Bill grew up in an unstable home in which his father, a career Navy officer, was constantly deployed overseas. His mother, who didn’t drive, was left to fend for herself while raising Bill and his two brothers. Bill’s mother drank and verbally abused him and his brothers. Bill remembers a particularly painful incident at age 14 when his mother blamed him for her drinking. “It’s your fault, you drive me crazy.” When Bill was in second grade, his mother threatened to give him up for adoption. In spite of the problems at home, Bill’s biggest traumas happened at school. He went to school in a racially mixed area of a large city in California.

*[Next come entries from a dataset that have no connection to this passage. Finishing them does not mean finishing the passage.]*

(** ** The breakdown of a month *)

Lemma monthly_breakdown_unsorted_In monthly_data e :
  In e (monthly_breakdown_unsorted monthly_data) ->
  Percentage e =
    round2 (Total e / Qsum (map amount monthly_data) * 100)%Q /\
  exists e', In e' (summary_unsorted monthly_data) /\
             s_category e' = s_category e /\ Total e' = Total e /\
             Count e' = Count e.
Proof.
  unfold monthly_breakdown_unsorted, summary_unsorted, with_percentage.
  intros He. apply in_map_iff in He as (g & <- & Hg). split; [reflexivity|].
  eexists. split; [apply in_map; exact Hg|]. simpl. auto.
Qed.

Lemma monthly_breakdown_unsorted_names monthly_data :
  map s_category (monthly_breakdown_unsorted monthly_data) =
  map s_category (summary_unsorted monthly_data).
Proof.
  unfold monthly_breakdown_unsorted, summary_unsorted, with_percentage.
  now rewrite !map_map.
Qed.

(** X13: the category table of the Monthly Report has a result for every
    frame; a result has one entry for each category of the rows of the
    month, with the sum of its amounts and the number of its rows, in
    descending order of total; for positive amounts its percentage is a
    multiple of 0.01 within half a hundredth of total / total of the
    month * 100. *)
Theorem monthly_breakdown_sound monthly_data :
  (exists out, monthly_breakdown monthly_data out) /\
  forall out,
    monthly_breakdown monthly_data out ->
    NoDup (map s_category out) /\
    (forall c, In c (map s_category out) <-> In c (map category monthly_data)) /\
    (forall e, In e out ->
       (Total e ==
        Qsum (map amount
                (filter (fun r => (category r =? s_category e)%string)
                        monthly_data)))%Q /\
       Count e =
         len (filter (fun r => (category r =? s_category e)%string)
                     monthly_data)) /\
    ((forall r, In r monthly_data -> (0 < amount r)%Q) ->
     forall e, In e out ->
       (exists z, Percentage e = (z # 100)%Q) /\
       (Qabs (Percentage e - Total e / Qsum (map amount monthly_data) * 100)
        <= 1 # 200)%Q) /\
    StronglySorted (fun a b => (Total b <= Total a)%Q) out.
Proof.
  split.
  - exists (sort_values_stable (monthly_breakdown_unsorted monthly_data)).
    apply sort_values_stable_admissible.
  - intros out [Hperm Hsorted].
    destruct (summary_unsorted_spec monthly_data) as (Hnd & Hk & He).
    rewrite <- monthly_breakdown_unsorted_names in Hnd, Hk.
    split; [|split; [|split; [|split]]].
    + eapply Permutation_NoDup; [|exact Hnd]. now apply Permutation_map.
    + intros c. rewrite <- Hk. split; apply Permutation_in;
        apply Permutation_map; [symmetry|]; assumption.
    + intros e Hin. apply (Permutation_in _ (Permutation_sym Hperm)) in Hin.
      destruct (monthly_breakdown_unsorted_In _ _ Hin)
        as (_ & e' & Hin' & Hc & Ht & Hn).
      destruct (He e' Hin') as (H1 & H2 & _).
      rewrite Hc, Ht in H1. rewrite Hc, Hn in H2. auto.
    + intros _ e Hin. apply (Permutation_in _ (Permutation_sym Hperm)) in Hin.
      destruct (monthly_breakdown_unsorted_In _ _ Hin) as (-> & _).
      split; [unfold round2; eauto | apply round2_nearest].
    + eapply StronglySorted_weaken; [|exact Hsorted].
      intros a b Hab. now apply Qle_bool_iff.
Qed.

(** X14: the category totals of the dashboard chart and of the Summary
    sheet list every category of the frame once, in ascending order of
    name, each with the sum of the amounts of its rows; they are the
    names and totals of the category summary before it is sorted. *)
Theorem category_totals_sound expenses_df :
  StronglySorted (fun a b => String.compare (fst a) (fst b) = Lt)
    (category_totals expenses_df) /\
  (forall c, In c (map fst (category_totals expenses_df)) <->
             In c (map category expenses_df)) /\
  (forall c t, In (c, t) (category_totals expenses_df) ->
     (t == Qsum (map amount
                   (filter (fun r => (category r =? c)%string) expenses_df)))%Q) /\
  category_totals expenses_df =
    map (fun e => (s_category e, Total e)) (summary_unsorted expenses_df).
Proof.
  destruct (groupby_agg_spec String.compare string_compare_eq
              string_compare_antisym string_compare_trans
              (categorized expenses_df)) as (Hs & Hk & Hg & _).
  unfold category_totals, groupby_sum.
  assert (Hfst : map fst (map (fun e : string * (Q * Z) => (fst e, fst (snd e)))
                              (groupby_agg String.compare (categorized expenses_df))) =
                 map fst (groupby_agg String.compare (categorized expenses_df))).
  { rewrite map_map. reflexivity. }
  split; [|split; [|split]].
  - apply StronglySorted_map_inv with (f := fst)
      (R := fun a b => String.compare a b = Lt).
    now rewrite Hfst.
  - intros c. rewrite Hfst, Hk. unfold categorized. rewrite map_map.
    reflexivity.
  - intros c t Hin. apply in_map_iff in Hin as ([k [s n]] & [= <- <-] & Hin).
    destruct (Hg _ _ _ Hin) as [Hsum _].
    rewrite group_rows_categorized, map_map in Hsum. exact Hsum.
  - unfold summary_unsorted, with_percentage, category_groups.
    rewrite map_map. reflexivity.
Qed.

(** ** The percentages of a summary *)

Lemma len_cons {A : Type} (x : A) l : len (x :: l) = len l + 1.
Proof. unfold len. simpl length. lia. Qed.

Lemma Qsum_near {A : Type} (f g : A -> Q) l :
  (forall e, In e l -> (Qabs (f e - g e) <= 1 # 200)%Q) ->
  (Qabs (Qsum (map f l) - Qsum (map g l)) <= inject_Z (len l) * (1 # 200))%Q.
Proof.
  induction l as [|a l IH]; intros H.
  - apply Qabs_Qle_condition. unfold Qsum, len. simpl. split; discriminate.
  - assert (Ha : (Qabs (f a - g a) <= 1 # 200)%Q) by (apply H; now left).
    assert (Hl : (Qabs (Qsum (map f l) - Qsum (map g l))
                  <= inject_Z (len l) * (1 # 200))%Q).
    { apply IH. intros e He. apply H. now right. }
    apply Qabs_Qle_condition in Ha, Hl. apply Qabs_Qle_condition.
    cbn [map]. rewrite !Qsum_cons, len_cons, inject_Z_plus.
    change (inject_Z 1) with 1%Q. split; lra.
Qed.

Lemma Qsum_scaled {A : Type} (h : A -> Q) (c d : Q) l :
  (Qsum (map (fun e => c * h e / d) l) == c * Qsum (map h l) / d)%Q.
Proof.
  induction l as [|a l IH]; cbn [map].
  - unfold Qsum, Qdiv. simpl. ring.
  - rewrite !Qsum_cons, IH. unfold Qdiv. ring.
Qed.

(** X15: the percentages of a summary add up to 100 within half a
    hundredth for each category (for a sum of amounts other than 0). *)
Theorem category_percentages_sum db uid out :
  get_category_summary db uid out ->
  ~ (Qsum (map amount (get_expenses db uid)) == 0)%Q ->
  (Qabs (Qsum (map Percentage out) - 100) <= inject_Z (len out) * (1 # 200))%Q.
Proof.
  intros H Hgrand. apply get_category_summary_arranged in H.
  pose proof (arranged_totals_sum _ _ H) as Htot. destruct H as [Hperm _].
  destruct (summary_unsorted_spec (get_expenses db uid)) as (_ & _ & He).
  set (grand := Qsum (map amount (get_expenses db uid))) in *.
  assert (Hnear : forall e, In e out ->
            (Qabs (Percentage e - 100 * Total e / grand) <= 1 # 200)%Q).
  { intros e Hin. apply (Permutation_in _ (Permutation_sym Hperm)) in Hin.
    now destruct (He e Hin) as (_ & _ & _ & Hb). }
  pose proof (Qsum_near Percentage (fun e => 100 * Total e / grand)%Q out Hnear)
    as Hsum.
  rewrite (Qsum_scaled Total 100 grand out), Htot in Hsum.
  assert (E : (100 * grand / grand == 100)%Q) by (field; exact Hgrand).
  now rewrite E in Hsum.
Qed.

Lemma category_percentages_sum_witness :
  (Qabs (Qsum (map Percentage (get_category_summary_stable sample_db 1)) - 100)
   <= inject_Z 2 * (1 # 200))%Q.
Proof.
  apply (category_percentages_sum sample_db 1).
  - apply get_category_summary_has_result.
  - vm_compute. discriminate.
Defined.

(** ** The slice of a month *)

Lemma ord2ymd_month_range n :
  1 <= snd (fst (ord2ymd n)) <= 12.
Proof.
  unfold ord2ymd.
  set (d := (((n - 1) mod 146097) mod 36524) mod 1461 mod 365).
  assert (Hd : 0 <= d < 365) by (apply Z.mod_pos_bound; lia).
  rewrite Z.shiftr_div_pow2 by lia. change (2 ^ 5) with 32.
  set (m := (d + 50) / 32).
  assert (Hm : 1 <= m <= 12).
  { split.
    - apply Z.div_le_lower_bound; lia.
    - assert (m < 13); [|lia]. apply Z.div_lt_upper_bound; lia. }
  destruct (_ || _); [simpl; lia|].
  destruct (d <? _) eqn:E; simpl; [|lia].
  assert (m <> 1); [|lia].
  intros Hm1. rewrite Hm1 in E. simpl in E. apply Z.ltb_lt in E. lia.
Qed.

Lemma in_month_iff month year r :
  in_month month year r = true <-> dt_month r = month /\ dt_year r = year.
Proof. unfold in_month. now rewrite andb_true_iff, !Z.eqb_eq. Qed.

White students were the minority, and he was bullied and tormented constantly by a hostile band of African-American, Filipino and Mexican boys from 7th grade until graduation. A Mexican boy pulled a gun on Bill in 8th grade. They called him “honky white boy” and other derogatory names. He got into frequent fights, and always lost the fight. e Because of the years of unrelenting stress, constant threats and violence that teachers didn’t stop and that his parents did not protect him from, Bill developed a severe hypervigilance that has deepened into agoraphobia and social anxiety. He also exhibited several symptoms of classic PTSD, which was diagnosed by the psychiatrist who sent him to me.
Using EFT, we neutralized several vivid memories of Bill being tormented, threatened and beaten by older, bigger boys at school. We also neutralized his beliefs that he was still at risk and couldn’t ever relax and let his guard down. His agorophobia gradually lessened and then disappeared. He regained his ability to speak up when confronted and to set boundaries. All symptoms of PTSD released.